═══ MATERIAL FOR THE TASK ═══

Lemma seek_measure tid q q' : (index tid < length (threads q))%nat -> seek nBatchSize tid q = Some q' ->
  measure q' <= 4 * Z.of_nat (length (queue q)) + total weight (<[index tid := Outside]> (threads q)).
Proof.
  intros Hi. set (ts := <[index tid := Outside]> (threads q)).
  assert (forall t, total weight (<[index tid := t]> (threads q)) = total weight ts + weight t) as Ht.
  { intros t. rewrite <- (list_insert_insert_eq (threads q) (index tid) t Outside). fold ts.
    rewrite (total_insert weight ts (index tid) Outside t); [cbn; lia|]. by apply list_lookup_insert_eq. }
  unfold seek, measure. destruct (queue q) as [|c l] eqn:Eq.
  - destruct (_ && _); intros [= <-]; rewrite threads_set; cbn [queue set_thread].
    + change (threads (mk_queue _ _ _ _ _ _ (master q) (workers q))) with (threads q). rewrite Ht. destruct tid; cbn; lia.
    + change (threads (mk_queue _ _ _ _ _ _ (master q) (workers q))) with (threads q). rewrite Ht. destruct tid; cbn; lia.
  - rewrite <- Eq. destruct (_ =? 0); [done|]. destruct (_ >? _) eqn:Eg; [done|]. rewrite Z.gtb_ltb in Eg. apply Z.ltb_ge in Eg.
    intros [= <-]. rewrite threads_set. change (threads (mk_queue _ _ _ _ _ _ (master q) (workers q))) with (threads q). rewrite Ht.
    assert (1 <= batch_size nBatchSize q) as Hb by (unfold batch_size; lia). set (m := batch_size nBatchSize q) in *.
    cbn [weight]. rewrite length_reverse, length_drop. destruct tid; cbn [queue set_thread]; rewrite length_take; lia.
Qed.

Lemma total_wake_head t ts : total weight (wake t :: ts) <= total weight (t :: ts) + 2.
Proof. change (weight (wake t) + total weight ts <= weight t + total weight ts + 2). destruct t as [| |[]|]; cbn [wake weight]; lia. Qed.

(** Every step but a spurious wake-up makes progress. *)
Lemma run_measure tid q q' : run_thread check nBatchSize tid q = Some q' -> measure q' < measure q.
Proof.
  intros E. unfold run_thread in E. apply bind_Some in E as (t & Eg & E). rewrite threads_get in Eg. pose proof (lookup_lt_Some _ _ _ Eg) as Hlt.
  destruct t as [|v d ok|[]|]; try done.
  - destruct (v !! d) as [c|] eqn:Ed.
    + injection E as <-. apply lookup_lt_Some in Ed. unfold measure. rewrite threads_set, (total_insert weight _ _ _ _ Eg).
      destruct tid; cbn [queue set_thread weight]; lia.
    + set (q1 := clean_up _ _ _ q) in *.
      assert (queue q1 = queue q /\ workers q1 = workers q /\ (master q1 = master q \/ (is_master tid = false /\ master q1 = wake (master q)))) as (Eq & Ew & Em).
      { unfold q1, clean_up. destruct (negb _); cbn [queue workers master]; [|by auto]. split_and!; try done. destruct (_ && _) eqn:Ea; [right|by left].
        split; [|done]. destruct (is_master tid); [|done]. by rewrite andb_false_r in Ea. }
      assert (length (threads q1) = length (threads q)) as El by (unfold threads; cbn [length]; by rewrite Ew).
      apply seek_measure in E; [|lia]. rewrite Eq in E. unfold measure at 2.
      pose proof (total_insert weight _ _ _ Outside Eg) as Ht. cbn [weight] in Ht.
      assert (total weight (<[index tid := Outside]> (threads q1)) <= total weight (<[index tid := Outside]> (threads q)) + 2); [|lia].
      unfold threads. rewrite Ew. destruct tid as [i|]; [|cbn; lia]. destruct Em as [->|[_ ->]]; [lia|]. cbn [index]. apply total_wake_head.
  - unfold resume in E. apply seek_measure in E; [|exact Hlt]. unfold measure at 2. cbn [queue] in E.
    pose proof (total_insert weight _ _ _ Outside Eg) as Ht. cbn [weight] in Ht.
    change (threads (mk_queue _ _ _ _ _ _ (master q) (workers q))) with (threads q) in E. lia.
Qed.

Lemma wake_up_measure tid q q' : wake_up nBatchSize tid q = Some q' -> measure q' <= measure q.
Proof.
  intros E. unfold wake_up in E. apply bind_Some in E as (t & Eg & E). rewrite threads_get in Eg. pose proof (lookup_lt_Some _ _ _ Eg) as Hlt.
  destruct t as [| |[]|]; try done. unfold resume in E. apply seek_measure in E; [|exact Hlt]. unfold measure at 2. cbn [queue] in E.
  pose proof (total_insert weight _ _ _ Outside Eg) as Ht. cbn [weight] in Ht.
  change (threads (mk_queue _ _ _ _ _ _ (master q) (workers q))) with (threads q) in E. lia.
Qed.
Lemma get_num_rows_alloc (cs : list Cell) :
  Spreadsheet_get_num_rows self (alloc w cs) =
  lift (axis_size row_number_from_cell_id d) (alloc w cs).
Proof.
  unfold Spreadsheet_get_num_rows, axis_size.
  rewrite (bind_run _ _ _ _ _ (sheet_cells_run (alloc w cs) self d Hd)).
  unfold bind at 1. rewrite comprehension_lift.
  destruct (result_all _ _) as [numbers | e]; simpl; [| reflexivity].
  unfold bind. now destruct (py_max numbers).
Qed.

Lemma get_num_columns_alloc (cs : list Cell) :
  Spreadsheet_get_num_columns self (alloc w cs) =
  lift (axis_size column_number_from_cell_id d) (alloc w cs).
Proof.
  unfold Spreadsheet_get_num_columns, axis_size.
  rewrite (bind_run _ _ _ _ _ (sheet_cells_run (alloc w cs) self d Hd)).
  unfold bind at 1. rewrite comprehension_lift.
  destruct (result_all _ _) as [numbers | e]; simpl; [| reflexivity].
  unfold bind. now destruct (py_max numbers).
Qed.

Lemma value_literal_alloc (callables : nat -> callable) (depth : nat)
    (cs : list Cell) (c : nat) (o : Cell) :
  cell_objs w !! c = Some o -> is_literal (_value o) = true ->
  Cell_value callables depth c (alloc w cs) = Returns (_value o) (alloc w cs).
Proof.
  intros Ho Hlit. apply value_literal; [| exact Hlit]. now apply alloc_lookup_old.
Qed.

End OnASheet.

Lemma grid_world_sheet (w : World) :
  sheet_objs (grid_world w) !! length (sheet_objs w)
  = Some (grid_dict (length (cell_objs w))).
Proof. apply last_sheet_lookup. Qed.

Lemma grid_world_cell (w : World) (i : nat) (v : cell_value) :
  [VStr "a"; VStr "b"; VStr "c"; VStr "d"] !! i = Some v ->
  cell_objs (grid_world w) !! (length (cell_objs w) + i)%nat
  = Some (literal_cell (length (sheet_objs w)) v).
Proof.
  intros Hi. unfold grid_world. cbn [cell_objs].
  rewrite lookup_app_r by lia.
  replace (length (cell_objs w) + i - length (cell_objs w))%nat with i by lia.
  rewrite list_lookup_fmap, Hi. reflexivity.
Qed.

Lemma grid_num_rows (w : World) (cs : list Cell) :
  Spreadsheet_get_num_rows (length (sheet_objs w)) (alloc (grid_world w) cs)
  = Returns 2 (alloc (grid_world w) cs).
Proof. now rewrite (get_num_rows_alloc _ _ _ (grid_world_sheet w)). Qed.

Lemma grid_num_columns (w : World) (cs : list Cell) :
  Spreadsheet_get_num_columns (length (sheet_objs w)) (alloc (grid_world w) cs)
  = Returns 2 (alloc (grid_world w) cs).
Proof. now rewrite (get_num_columns_alloc _ _ _ (grid_world_sheet w)). Qed.

Lemma grid_getitem (w : World) (cs : list Cell) (cell_id : string) :
  Spreadsheet_getitem (length (sheet_objs w)) cell_id (alloc (grid_world w) cs)
  = Returns (default (length (cell_objs (grid_world w)) + length cs)%nat
               (dict_get (grid_dict (length (cell_objs w))) cell_id))
            (alloc (grid_world w) (cs ++ [placeholder (length (sheet_objs w))])).
Proof. apply getitem_alloc, grid_world_sheet. Qed.

Lemma grid_value (callables : nat -> callable) (depth : nat) (w : World)
    (cs : list Cell) (i : nat) (v : cell_value) :
  [VStr "a"; VStr "b"; VStr "c"; VStr "d"] !! i = Some v ->
  Cell_value callables depth (length (cell_objs w) + i)%nat (alloc (grid_world w) cs)
  = Returns v (alloc (grid_world w) cs).
Proof.
  intros Hi.
  rewrite (value_literal_alloc _ callables depth cs _ _ (grid_world_cell w i v Hi)).
  - reflexivity.
  - simpl. repeat (destruct i as [|i]; [injection Hi as <-; reflexivity |]).
    discriminate.
Qed.

Ltac grid_step :=
  rewrite ?bind_assoc;
  first [ rewrite (bind_run _ _ _ _ _ (grid_num_rows _ _))
        | rewrite (bind_run _ _ _ _ _ (grid_num_columns _ _))
        | rewrite (bind_run _ _ _ _ _ (grid_getitem _ _ _))
        | rewrite bind_ret ];
  cbv beta.

Ltac grid_run :=
  repeat first [ grid_step
               | progress (change (Py.range 0 2) with [0; 1]; cbn [comprehension]) ].

Lemma grid_rows_run (w : World) :
  exists cs,
    Spreadsheet_get_rows (length (sheet_objs w)) (grid_world w) =
    Returns (let n := length (cell_objs w) in
             [[n; n + 1]; [n + 2; n + 3]]%nat)
            (alloc (grid_world w) cs).
Proof.
  eexists. rewrite <- (alloc_nil (grid_world w)) at 1.
  unfold Spreadsheet_get_rows. grid_run. reflexivity.
Qed.

Lemma grid_columns_run (w : World) :
  exists cs,
    Spreadsheet_get_columns (length (sheet_objs w)) (grid_world w) =
    Returns (let n := length (cell_objs w) in
             [[n; n + 2]; [n + 1; n + 3]]%nat)
            (alloc (grid_world w) cs).
Proof.
  eexists. rewrite <- (alloc_nil (grid_world w)) at 1.
  unfold Spreadsheet_get_columns. grid_run. reflexivity.
Qed.

Lemma grid_shape_run (w : World) :
  Spreadsheet_get_shape (length (sheet_objs w)) (grid_world w)
  = Returns (2, 2) (grid_world w).
Proof.
  rewrite <- (alloc_nil (grid_world w)).
  unfold Spreadsheet_get_shape. grid_run. reflexivity.
Qed.

Section GridValues.

Variables (callables : nat -> callable) (depth : nat) (w : World).
Variable cs : list Cell.

Let n := length (cell_objs w).

Lemma grid_value_a :
  Cell_value callables depth n (alloc (grid_world w) cs)
  = Returns (VStr "a") (alloc (grid_world w) cs).
Proof.
  unfold n. rewrite <- (Nat.add_0_r (length (cell_objs w))).
  now apply grid_value.
Qed.

Lemma grid_value_b :
  Cell_value callables depth (n + 1)%nat (alloc (grid_world w) cs)
  = Returns (VStr "b") (alloc (grid_world w) cs).
Proof. now apply grid_value. Qed.

Lemma grid_value_c :
  Cell_value callables depth (n + 2)%nat (alloc (grid_world w) cs)
  = Returns (VStr "c") (alloc (grid_world w) cs).
Proof. now apply grid_value. Qed.

Lemma grid_value_d :
  Cell_value callables depth (n + 3)%nat (alloc (grid_world w) cs)
  = Returns (VStr "d") (alloc (grid_world w) cs).
Proof. now apply grid_value. Qed.

End GridValues.

Ltac value_step :=
  rewrite ?bind_assoc;
  first [ rewrite (bind_run _ _ _ _ _ (grid_value_a _ _ _ _))
        | rewrite (bind_run _ _ _ _ _ (grid_value_b _ _ _ _))
        | rewrite (bind_run _ _ _ _ _ (grid_value_c _ _ _ _))
        | rewrite (bind_run _ _ _ _ _ (grid_value_d _ _ _ _))
        | rewrite bind_ret ];
  cbv beta.

(** C8: after filling a fresh sheet with the rows [[["a","b"],["c","d"]]],
    [get_shape] returns [(2, 2)], [get_rows] returns the four stored cells
    row by row, with resolved values "a","b" and "c","d", and the first
    element of [get_columns] holds the cells with resolved values "a" and
    "c". *)
Theorem C8_fill_shape_rows_columns (callables : nat -> callable) (depth : nat)
    (w : World) :
  exists (s : nat) (w1 : World),
    (let! s := Spreadsheet_init in Spreadsheet_fill s grid_abcd ;; ret s) w
      = Returns s w1 /\
    (exists w2, Spreadsheet_get_shape s w1 = Returns (2, 2) w2) /\
    (exists rows w2 w3,
        Spreadsheet_get_rows s w1 = Returns rows w2 /\
        comprehension rows (fun row => comprehension row (Cell_value callables depth)) w2
          = Returns [[VStr "a"; VStr "b"]; [VStr "c"; VStr "d"]] w3) /\
    (exists column0 others w2 w3,
        Spreadsheet_get_columns s w1 = Returns (column0 :: others) w2 /\
        comprehension column0 (Cell_value callables depth) w2
          = Returns [VStr "a"; VStr "c"] w3).
Proof.
  exists (length (sheet_objs w)), (grid_world w).
  split; [apply fill_grid_run |]. split; [| split].
  - eexists. apply grid_shape_run.
  - destruct (grid_rows_run w) as [cs Hrows].
    eexists _, _, _. split; [exact Hrows |].
    cbv zeta. cbn [comprehension]. repeat value_step. reflexivity.
  - destruct (grid_columns_run w) as [cs Hcolumns].
    eexists _, _, _, _. split; [exact Hcolumns |].
    cbn [comprehension]. repeat value_step. reflexivity.
Qed.

(** ** The theorems at concrete worlds *)

Lemma deferred_world_is_filled :
  (let! s := Spreadsheet_init in
   Spreadsheet_fill s [[AValue (VCallable 0); AValue (VInt 41)]]) empty_world
  = Returns tt deferred_world.
Proof. reflexivity. Qed.

Lemma C4_read_miss_returns_placeholder_witness :
  sheet_objs example_world !! 0%nat = Some (grid_dict 0) /\
  dict_get (grid_dict 0) "2_B" = None /\
  exists (cell : nat) (o : Cell) (w' : World),
    Spreadsheet_getitem 0 "2_B" example_world = Returns cell w' /\
    cell_objs example_world !! cell = None /\
    cell_objs w' !! cell = Some o /\
    _value o = VNone /\ spreadsheet o = 0%nat /\
    sheet_objs w' = sheet_objs example_world /\
    sheet_objs w' !! 0%nat = Some (grid_dict 0) /\
    (forall c' o', cell_objs example_world !! c' = Some o' ->
                   cell_objs w' !! c' = Some o').
Proof.
  split; [reflexivity |]. split; [reflexivity |].
  apply (C4_read_miss_returns_placeholder example_world 0%nat (grid_dict 0) "2_B");
    reflexivity.
Defined.

Lemma C5_get_cells_by_identity_witness :
  sheet_objs example_world !! 0%nat = Some (grid_dict 0) /\
  (exists (cells : gset nat) (w' : World),
      Spreadsheet_get_cells 0 (Selection_init (Some (0, 0)) (Some (2, 2)) None)
        example_world = Returns cells w' /\
      size cells = 4%nat) /\
  (exists (cells : gset nat) (w' : World) (cell : nat),
      Spreadsheet_get_cells 0 (Selection_init (Some (1, 1)) (Some (3, 3)) None)
        example_world = Returns cells w' /\
      cell ∈ cells /\ cell_objs example_world !! cell = None) /\
  (exists (cells : gset nat) (w' : World) (cell1 cell2 : nat),
      Spreadsheet_get_cells 0
        (Selection_add (Selection_init (Some (2, 2)) (Some (3, 3)) None)
                       (Selection_init (Some (2, 2)) (Some (3, 3)) None))
        example_world = Returns cells w' /\
      cell1 <> cell2 /\ cell1 ∈ cells /\ cell2 ∈ cells).
Proof.
  split; [reflexivity |].
  destruct (C5_get_cells_by_identity example_world 0%nat (grid_dict 0) eq_refl)
    as (Hfour & Habsent & Htwice).
  split; [| split].
  - destruct (Hfour 0%nat 1%nat 2%nat 3%nat eq_refl eq_refl eq_refl eq_refl)
      as (cells & w' & Hrun & _ & Hsize).
    + apply NoDup_ListNoDup. repeat constructor; simpl; lia.
    + exists cells, w'. split; assumption.
  - destruct (Habsent (1, 1) (3, 3) 2 2) as (cells & w' & cell & o & Hrun & Hin & Hfresh & _).
    + split; simpl; lia.
    + simpl; lia.
    + simpl; lia.
    + reflexivity.
    + exists cells, w', cell. repeat split; assumption.
  - destruct (Htwice (2, 2) (3, 3) (2, 2) (3, 3) 2 2)
      as (cells & w' & cell1 & cell2 & o1 & o2 & Hrun & Hne & Hin1 & Hin2 & _).
    1, 2: split; simpl; lia.
    1, 2, 3, 4: simpl; lia.
    + reflexivity.
    + exists cells, w', cell1, cell2. repeat split; assumption.
Defined.
Lemma split_count_spec fuel s :
  (length s <= fuel)%nat -> (forall c s', s = c :: s' -> mem c delim = false) ->
  split_count fuel s delim = Ret (length (words p [] s)).
Proof.
  revert s. induction fuel as [|fuel IH]; intros s Hf Hhd.
  { destruct s; [done | simpl in Hf; lia]. }
  destruct (decide (s = [])) as [->|Hne]; [done|].
  destruct (words_step p s Hhd Hne) as [Hn Hw]. rewrite Hw.
  fold (strcspn s delim) in *. set (s1 := drop (strcspn s delim) s) in *.
  fold (strspn s1 delim) in *.
  set (s2 := drop (strspn s1 delim) s1) in *.
  assert (split_count fuel s2 delim = Ret (length (words p [] s2))) as HIH.
  { apply IH; [|intros ??; apply span_len_drop]. unfold s2, s1. rewrite !length_drop.
    destruct s; [done|]. simpl in *. lia. }
  destruct s as [|c s0]; [done|]. cbn [split_count]. fold s1 s2. by rewrite HIH.
Qed.

(** The next free entry of the array receives its word. *)
Lemma fill_next (P : cstring -> Prop) arr (ws : list (list Z)) c w :
  (length ws < length arr)%nat ->
  Forall2 rep (take (length ws) arr) ws -> Forall P (drop (length ws) arr) -> rep c w ->
  Forall2 rep (take (S (length ws)) (<[length ws := c]> arr)) (ws ++ [w]) /\
  Forall P (drop (S (length ws)) (<[length ws := c]> arr)).
Proof.
  intros Hlt Hws Hrest Hc. split.
  - erewrite take_S_r by (by apply list_lookup_insert_eq).
    rewrite take_insert_ge by lia. apply Forall2_app; [done|]. by apply Forall2_cons.
  - rewrite drop_insert_lt by lia. apply (Forall_drop _ 1) in Hrest.
    by rewrite drop_drop, Nat.add_1_r in Hrest.
Qed.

═══

TASK DETAILS>
Reproduce only the lines above spanning from the line containing "assert (length (threads" through the line containing "intros E. unfold wake_up", word for word.

SOLUTION BELOW>
      assert (length (threads q1) = length (threads q)) as El by (unfold threads; cbn [length]; by rewrite Ew).
      apply seek_measure in E; [|lia]. rewrite Eq in E. unfold measure at 2.
      pose proof (total_insert weight _ _ _ Outside Eg) as Ht. cbn [weight] in Ht.
      assert (total weight (<[index tid := Outside]> (threads q1)) <= total weight (<[index tid := Outside]> (threads q)) + 2); [|lia].
      unfold threads. rewrite Ew. destruct tid as [i|]; [|cbn; lia]. destruct Em as [->|[_ ->]]; [lia|]. cbn [index]. apply total_wake_head.
  - unfold resume in E. apply seek_measure in E; [|exact Hlt]. unfold measure at 2. cbn [queue] in E.
    pose proof (total_insert weight _ _ _ Outside Eg) as Ht. cbn [weight] in Ht.
    change (threads (mk_queue _ _ _ _ _ _ (master q) (workers q))) with (threads q) in E. lia.
Qed.

Lemma wake_up_measure tid q q' : wake_up nBatchSize tid q = Some q' -> measure q' <= measure q.
Proof.
  intros E. unfold wake_up in E. apply bind_Some in E as (t & Eg & E). rewrite threads_get in Eg. pose proof (lookup_lt_Some _ _ _ Eg) as Hlt.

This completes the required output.